*** Material to process ***
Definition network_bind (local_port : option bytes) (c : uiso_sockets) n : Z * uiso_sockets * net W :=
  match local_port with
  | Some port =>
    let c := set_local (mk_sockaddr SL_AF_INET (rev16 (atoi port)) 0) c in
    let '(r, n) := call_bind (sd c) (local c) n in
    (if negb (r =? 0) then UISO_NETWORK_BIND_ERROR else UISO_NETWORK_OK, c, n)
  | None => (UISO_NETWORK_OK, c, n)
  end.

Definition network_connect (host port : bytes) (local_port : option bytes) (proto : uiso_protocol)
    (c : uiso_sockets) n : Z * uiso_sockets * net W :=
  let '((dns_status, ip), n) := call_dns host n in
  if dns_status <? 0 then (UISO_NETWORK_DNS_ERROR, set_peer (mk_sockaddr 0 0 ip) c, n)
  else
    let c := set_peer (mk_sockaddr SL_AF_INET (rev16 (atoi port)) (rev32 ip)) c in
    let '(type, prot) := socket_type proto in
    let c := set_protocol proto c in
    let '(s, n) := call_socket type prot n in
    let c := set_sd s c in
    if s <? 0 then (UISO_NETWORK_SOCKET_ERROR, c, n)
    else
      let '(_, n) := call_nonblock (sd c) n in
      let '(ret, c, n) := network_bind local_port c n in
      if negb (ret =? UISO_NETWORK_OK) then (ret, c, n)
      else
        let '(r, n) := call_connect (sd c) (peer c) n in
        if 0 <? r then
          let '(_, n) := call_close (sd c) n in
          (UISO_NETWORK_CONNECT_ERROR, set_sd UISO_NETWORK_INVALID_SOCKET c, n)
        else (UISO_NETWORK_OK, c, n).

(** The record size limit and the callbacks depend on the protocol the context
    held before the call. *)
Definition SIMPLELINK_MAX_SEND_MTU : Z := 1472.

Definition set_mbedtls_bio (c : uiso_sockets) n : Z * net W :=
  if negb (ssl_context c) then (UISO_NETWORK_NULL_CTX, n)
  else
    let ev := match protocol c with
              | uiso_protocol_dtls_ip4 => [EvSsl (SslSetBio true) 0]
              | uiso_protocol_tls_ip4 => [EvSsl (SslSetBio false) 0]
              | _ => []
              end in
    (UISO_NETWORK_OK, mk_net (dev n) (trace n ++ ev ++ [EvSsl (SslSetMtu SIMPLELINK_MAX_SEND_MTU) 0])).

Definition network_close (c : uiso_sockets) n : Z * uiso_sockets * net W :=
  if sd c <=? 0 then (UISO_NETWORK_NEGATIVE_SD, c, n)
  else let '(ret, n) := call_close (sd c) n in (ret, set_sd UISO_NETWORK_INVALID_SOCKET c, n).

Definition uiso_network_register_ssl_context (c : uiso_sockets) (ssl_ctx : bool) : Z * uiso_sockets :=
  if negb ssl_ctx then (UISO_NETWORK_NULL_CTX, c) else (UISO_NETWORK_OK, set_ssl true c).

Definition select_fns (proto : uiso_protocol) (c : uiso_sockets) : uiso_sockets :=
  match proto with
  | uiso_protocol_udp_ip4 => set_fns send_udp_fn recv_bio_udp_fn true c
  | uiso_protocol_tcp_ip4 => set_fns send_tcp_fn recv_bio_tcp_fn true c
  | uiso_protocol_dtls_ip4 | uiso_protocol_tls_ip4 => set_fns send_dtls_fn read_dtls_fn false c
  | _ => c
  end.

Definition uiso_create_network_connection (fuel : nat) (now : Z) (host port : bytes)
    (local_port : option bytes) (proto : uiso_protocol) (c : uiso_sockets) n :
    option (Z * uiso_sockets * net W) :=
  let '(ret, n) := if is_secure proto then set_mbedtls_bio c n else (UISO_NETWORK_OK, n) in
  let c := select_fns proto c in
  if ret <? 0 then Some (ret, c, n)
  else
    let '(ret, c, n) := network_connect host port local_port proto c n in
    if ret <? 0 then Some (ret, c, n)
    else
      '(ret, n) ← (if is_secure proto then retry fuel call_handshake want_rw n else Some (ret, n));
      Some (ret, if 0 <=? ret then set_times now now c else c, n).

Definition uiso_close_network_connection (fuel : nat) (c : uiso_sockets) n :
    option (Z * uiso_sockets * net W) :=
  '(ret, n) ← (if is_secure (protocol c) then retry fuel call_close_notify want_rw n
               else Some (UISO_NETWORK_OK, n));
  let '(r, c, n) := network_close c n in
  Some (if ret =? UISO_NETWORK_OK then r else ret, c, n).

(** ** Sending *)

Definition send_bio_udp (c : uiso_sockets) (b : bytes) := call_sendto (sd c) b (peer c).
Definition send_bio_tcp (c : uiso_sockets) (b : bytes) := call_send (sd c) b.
***
*** Material to process ***
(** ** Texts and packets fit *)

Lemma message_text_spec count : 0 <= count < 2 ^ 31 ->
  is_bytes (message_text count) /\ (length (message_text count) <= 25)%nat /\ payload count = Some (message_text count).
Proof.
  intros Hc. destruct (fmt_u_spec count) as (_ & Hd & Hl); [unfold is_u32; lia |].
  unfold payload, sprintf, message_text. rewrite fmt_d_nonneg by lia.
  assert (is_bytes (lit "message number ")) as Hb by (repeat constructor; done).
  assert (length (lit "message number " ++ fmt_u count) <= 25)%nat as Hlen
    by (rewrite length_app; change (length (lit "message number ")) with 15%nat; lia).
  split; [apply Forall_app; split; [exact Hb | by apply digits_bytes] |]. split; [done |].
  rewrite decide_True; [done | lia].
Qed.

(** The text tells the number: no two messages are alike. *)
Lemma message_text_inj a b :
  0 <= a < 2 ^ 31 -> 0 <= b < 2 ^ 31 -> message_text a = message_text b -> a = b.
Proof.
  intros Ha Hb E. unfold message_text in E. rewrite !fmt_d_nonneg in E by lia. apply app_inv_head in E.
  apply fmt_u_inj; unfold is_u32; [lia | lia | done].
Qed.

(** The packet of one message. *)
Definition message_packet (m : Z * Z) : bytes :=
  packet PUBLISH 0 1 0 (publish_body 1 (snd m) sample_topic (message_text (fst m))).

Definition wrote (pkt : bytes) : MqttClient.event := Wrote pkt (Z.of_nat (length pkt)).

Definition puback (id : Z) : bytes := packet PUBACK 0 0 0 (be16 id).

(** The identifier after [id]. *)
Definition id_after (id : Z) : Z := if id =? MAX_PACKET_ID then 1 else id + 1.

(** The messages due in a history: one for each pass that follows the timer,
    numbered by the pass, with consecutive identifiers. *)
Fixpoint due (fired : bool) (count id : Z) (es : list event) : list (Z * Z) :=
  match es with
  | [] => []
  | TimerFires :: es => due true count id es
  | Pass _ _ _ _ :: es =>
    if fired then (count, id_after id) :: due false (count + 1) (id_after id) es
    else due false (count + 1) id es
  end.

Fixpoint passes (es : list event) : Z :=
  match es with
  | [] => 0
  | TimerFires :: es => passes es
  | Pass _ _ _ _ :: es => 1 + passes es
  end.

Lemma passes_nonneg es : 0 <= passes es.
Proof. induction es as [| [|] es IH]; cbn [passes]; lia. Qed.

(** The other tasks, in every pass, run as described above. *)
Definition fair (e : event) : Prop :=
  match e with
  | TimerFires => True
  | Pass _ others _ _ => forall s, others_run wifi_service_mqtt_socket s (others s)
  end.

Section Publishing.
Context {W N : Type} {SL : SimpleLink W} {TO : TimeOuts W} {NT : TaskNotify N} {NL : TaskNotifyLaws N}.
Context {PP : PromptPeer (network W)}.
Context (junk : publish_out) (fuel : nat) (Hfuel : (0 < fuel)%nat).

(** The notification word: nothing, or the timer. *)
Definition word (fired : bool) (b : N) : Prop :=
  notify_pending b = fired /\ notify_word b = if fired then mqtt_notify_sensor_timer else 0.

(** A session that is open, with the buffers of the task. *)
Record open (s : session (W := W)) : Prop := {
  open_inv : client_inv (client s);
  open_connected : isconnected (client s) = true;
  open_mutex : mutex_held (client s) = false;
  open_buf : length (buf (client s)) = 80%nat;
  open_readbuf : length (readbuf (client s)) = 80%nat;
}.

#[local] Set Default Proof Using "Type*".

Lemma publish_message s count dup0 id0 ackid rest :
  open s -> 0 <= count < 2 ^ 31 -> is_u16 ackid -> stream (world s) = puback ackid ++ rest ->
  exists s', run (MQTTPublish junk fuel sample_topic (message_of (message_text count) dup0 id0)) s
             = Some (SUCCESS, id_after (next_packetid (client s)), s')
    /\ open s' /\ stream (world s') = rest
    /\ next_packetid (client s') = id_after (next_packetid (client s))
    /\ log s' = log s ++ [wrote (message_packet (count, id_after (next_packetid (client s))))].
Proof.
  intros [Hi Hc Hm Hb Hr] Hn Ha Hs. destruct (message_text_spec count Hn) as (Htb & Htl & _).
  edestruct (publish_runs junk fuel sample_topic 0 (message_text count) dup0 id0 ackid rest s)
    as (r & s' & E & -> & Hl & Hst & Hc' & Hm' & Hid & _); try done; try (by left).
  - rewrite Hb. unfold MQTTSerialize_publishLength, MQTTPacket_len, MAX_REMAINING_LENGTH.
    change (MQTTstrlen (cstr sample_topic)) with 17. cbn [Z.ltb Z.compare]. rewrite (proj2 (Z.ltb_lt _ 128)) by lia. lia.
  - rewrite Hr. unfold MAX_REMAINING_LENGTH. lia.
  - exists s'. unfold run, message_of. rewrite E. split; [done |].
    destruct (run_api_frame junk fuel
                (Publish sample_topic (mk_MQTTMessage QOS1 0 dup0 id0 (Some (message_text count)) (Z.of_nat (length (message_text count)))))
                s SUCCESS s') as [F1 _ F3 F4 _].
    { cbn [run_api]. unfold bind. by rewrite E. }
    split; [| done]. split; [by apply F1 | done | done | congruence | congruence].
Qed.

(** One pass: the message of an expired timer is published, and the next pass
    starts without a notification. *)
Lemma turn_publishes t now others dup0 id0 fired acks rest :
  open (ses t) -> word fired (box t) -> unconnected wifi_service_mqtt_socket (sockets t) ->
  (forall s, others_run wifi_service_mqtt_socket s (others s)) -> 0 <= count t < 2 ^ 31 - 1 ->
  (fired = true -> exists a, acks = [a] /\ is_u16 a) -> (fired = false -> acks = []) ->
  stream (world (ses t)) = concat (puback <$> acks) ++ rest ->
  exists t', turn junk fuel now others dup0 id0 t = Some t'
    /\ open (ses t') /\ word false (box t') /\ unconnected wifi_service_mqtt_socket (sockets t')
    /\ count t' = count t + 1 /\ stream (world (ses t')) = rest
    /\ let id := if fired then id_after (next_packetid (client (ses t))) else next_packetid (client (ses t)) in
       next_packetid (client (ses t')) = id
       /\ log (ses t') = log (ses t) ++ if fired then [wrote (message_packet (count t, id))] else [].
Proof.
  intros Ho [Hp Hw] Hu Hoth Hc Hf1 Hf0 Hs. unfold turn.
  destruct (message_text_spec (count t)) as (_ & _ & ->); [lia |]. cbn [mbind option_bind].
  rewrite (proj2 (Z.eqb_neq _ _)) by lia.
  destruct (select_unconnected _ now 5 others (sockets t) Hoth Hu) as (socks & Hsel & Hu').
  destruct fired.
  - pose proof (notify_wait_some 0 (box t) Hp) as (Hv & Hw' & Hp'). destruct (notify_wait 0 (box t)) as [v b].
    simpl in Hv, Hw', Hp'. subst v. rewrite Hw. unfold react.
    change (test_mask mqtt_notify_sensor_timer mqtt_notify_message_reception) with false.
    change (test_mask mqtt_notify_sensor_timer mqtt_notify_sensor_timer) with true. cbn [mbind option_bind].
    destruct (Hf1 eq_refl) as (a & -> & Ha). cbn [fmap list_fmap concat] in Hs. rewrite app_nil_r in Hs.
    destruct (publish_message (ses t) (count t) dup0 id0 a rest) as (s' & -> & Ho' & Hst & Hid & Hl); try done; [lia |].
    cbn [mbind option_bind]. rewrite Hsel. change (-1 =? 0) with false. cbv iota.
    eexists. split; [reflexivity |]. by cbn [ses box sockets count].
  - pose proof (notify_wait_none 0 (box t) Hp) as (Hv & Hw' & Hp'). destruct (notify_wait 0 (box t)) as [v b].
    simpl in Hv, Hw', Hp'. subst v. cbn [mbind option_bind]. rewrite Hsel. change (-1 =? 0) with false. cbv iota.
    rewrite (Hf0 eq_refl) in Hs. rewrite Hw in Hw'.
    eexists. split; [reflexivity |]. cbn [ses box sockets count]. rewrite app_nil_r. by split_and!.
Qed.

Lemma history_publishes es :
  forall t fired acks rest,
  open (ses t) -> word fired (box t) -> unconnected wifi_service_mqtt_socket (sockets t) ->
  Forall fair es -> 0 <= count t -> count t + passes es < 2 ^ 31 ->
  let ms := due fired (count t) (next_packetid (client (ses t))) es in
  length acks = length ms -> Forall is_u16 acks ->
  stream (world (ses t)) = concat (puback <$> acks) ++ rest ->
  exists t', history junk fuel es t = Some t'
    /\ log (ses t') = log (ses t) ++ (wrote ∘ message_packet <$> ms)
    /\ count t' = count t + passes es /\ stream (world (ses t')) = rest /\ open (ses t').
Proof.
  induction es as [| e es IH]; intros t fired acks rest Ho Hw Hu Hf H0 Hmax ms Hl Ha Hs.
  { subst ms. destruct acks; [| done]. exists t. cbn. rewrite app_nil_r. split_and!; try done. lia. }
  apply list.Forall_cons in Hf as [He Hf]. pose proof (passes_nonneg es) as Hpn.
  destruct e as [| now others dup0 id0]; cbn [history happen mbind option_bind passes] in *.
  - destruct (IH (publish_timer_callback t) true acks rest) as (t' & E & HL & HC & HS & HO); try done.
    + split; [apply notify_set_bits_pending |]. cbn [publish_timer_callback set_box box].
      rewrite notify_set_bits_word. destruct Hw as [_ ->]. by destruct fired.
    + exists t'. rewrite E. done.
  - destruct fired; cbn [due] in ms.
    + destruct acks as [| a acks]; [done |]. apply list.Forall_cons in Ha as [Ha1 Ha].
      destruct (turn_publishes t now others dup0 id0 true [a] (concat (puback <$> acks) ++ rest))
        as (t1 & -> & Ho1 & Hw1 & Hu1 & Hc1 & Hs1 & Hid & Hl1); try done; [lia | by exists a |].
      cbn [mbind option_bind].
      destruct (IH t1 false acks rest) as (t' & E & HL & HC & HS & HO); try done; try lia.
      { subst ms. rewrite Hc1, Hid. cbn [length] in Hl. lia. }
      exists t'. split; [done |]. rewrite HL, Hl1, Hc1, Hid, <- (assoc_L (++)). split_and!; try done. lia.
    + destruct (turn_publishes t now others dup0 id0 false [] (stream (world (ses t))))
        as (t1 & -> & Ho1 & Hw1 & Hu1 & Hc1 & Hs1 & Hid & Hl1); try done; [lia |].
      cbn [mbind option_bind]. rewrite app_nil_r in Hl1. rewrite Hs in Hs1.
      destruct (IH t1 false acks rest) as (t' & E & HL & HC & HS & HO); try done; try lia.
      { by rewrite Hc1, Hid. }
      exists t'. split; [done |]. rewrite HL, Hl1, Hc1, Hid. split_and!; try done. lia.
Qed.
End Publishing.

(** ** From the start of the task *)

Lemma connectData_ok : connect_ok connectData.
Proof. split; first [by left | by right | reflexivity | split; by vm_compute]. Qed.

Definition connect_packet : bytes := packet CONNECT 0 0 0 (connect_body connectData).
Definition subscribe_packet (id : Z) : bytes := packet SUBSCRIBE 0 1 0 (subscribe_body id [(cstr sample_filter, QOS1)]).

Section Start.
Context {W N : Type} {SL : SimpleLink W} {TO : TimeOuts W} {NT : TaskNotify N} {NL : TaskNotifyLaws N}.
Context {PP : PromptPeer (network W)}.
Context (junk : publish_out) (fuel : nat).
***
Extract exactly and only the lines above from the line containing "(** The text" through the line containing "TimerFires => True", both end lines included.

(** The text tells the number: no two messages are alike. *)
Lemma message_text_inj a b :
  0 <= a < 2 ^ 31 -> 0 <= b < 2 ^ 31 -> message_text a = message_text b -> a = b.
Proof.
  intros Ha Hb E. unfold message_text in E. rewrite !fmt_d_nonneg in E by lia. apply app_inv_head in E.
  apply fmt_u_inj; unfold is_u32; [lia | lia | done].
Qed.

(** The packet of one message. *)
Definition message_packet (m : Z * Z) : bytes :=
  packet PUBLISH 0 1 0 (publish_body 1 (snd m) sample_topic (message_text (fst m))).

Definition wrote (pkt : bytes) : MqttClient.event := Wrote pkt (Z.of_nat (length pkt)).

Definition puback (id : Z) : bytes := packet PUBACK 0 0 0 (be16 id).

(** The identifier after [id]. *)
Definition id_after (id : Z) : Z := if id =? MAX_PACKET_ID then 1 else id + 1.

(** The messages due in a history: one for each pass that follows the timer,
    numbered by the pass, with consecutive identifiers. *)
Fixpoint due (fired : bool) (count id : Z) (es : list event) : list (Z * Z) :=
  match es with
  | [] => []
  | TimerFires :: es => due true count id es
  | Pass _ _ _ _ :: es =>
    if fired then (count, id_after id) :: due false (count + 1) (id_after id) es
    else due false (count + 1) id es
  end.

Fixpoint passes (es : list event) : Z :=
  match es with
  | [] => 0
  | TimerFires :: es => passes es
  | Pass _ _ _ _ :: es => 1 + passes es
  end.

Lemma passes_nonneg es : 0 <= passes es.
Proof. induction es as [| [|] es IH]; cbn [passes]; lia. Qed.

(** The other tasks, in every pass, run as described above. *)
Definition fair (e : event) : Prop :=
  match e with
  | TimerFires => True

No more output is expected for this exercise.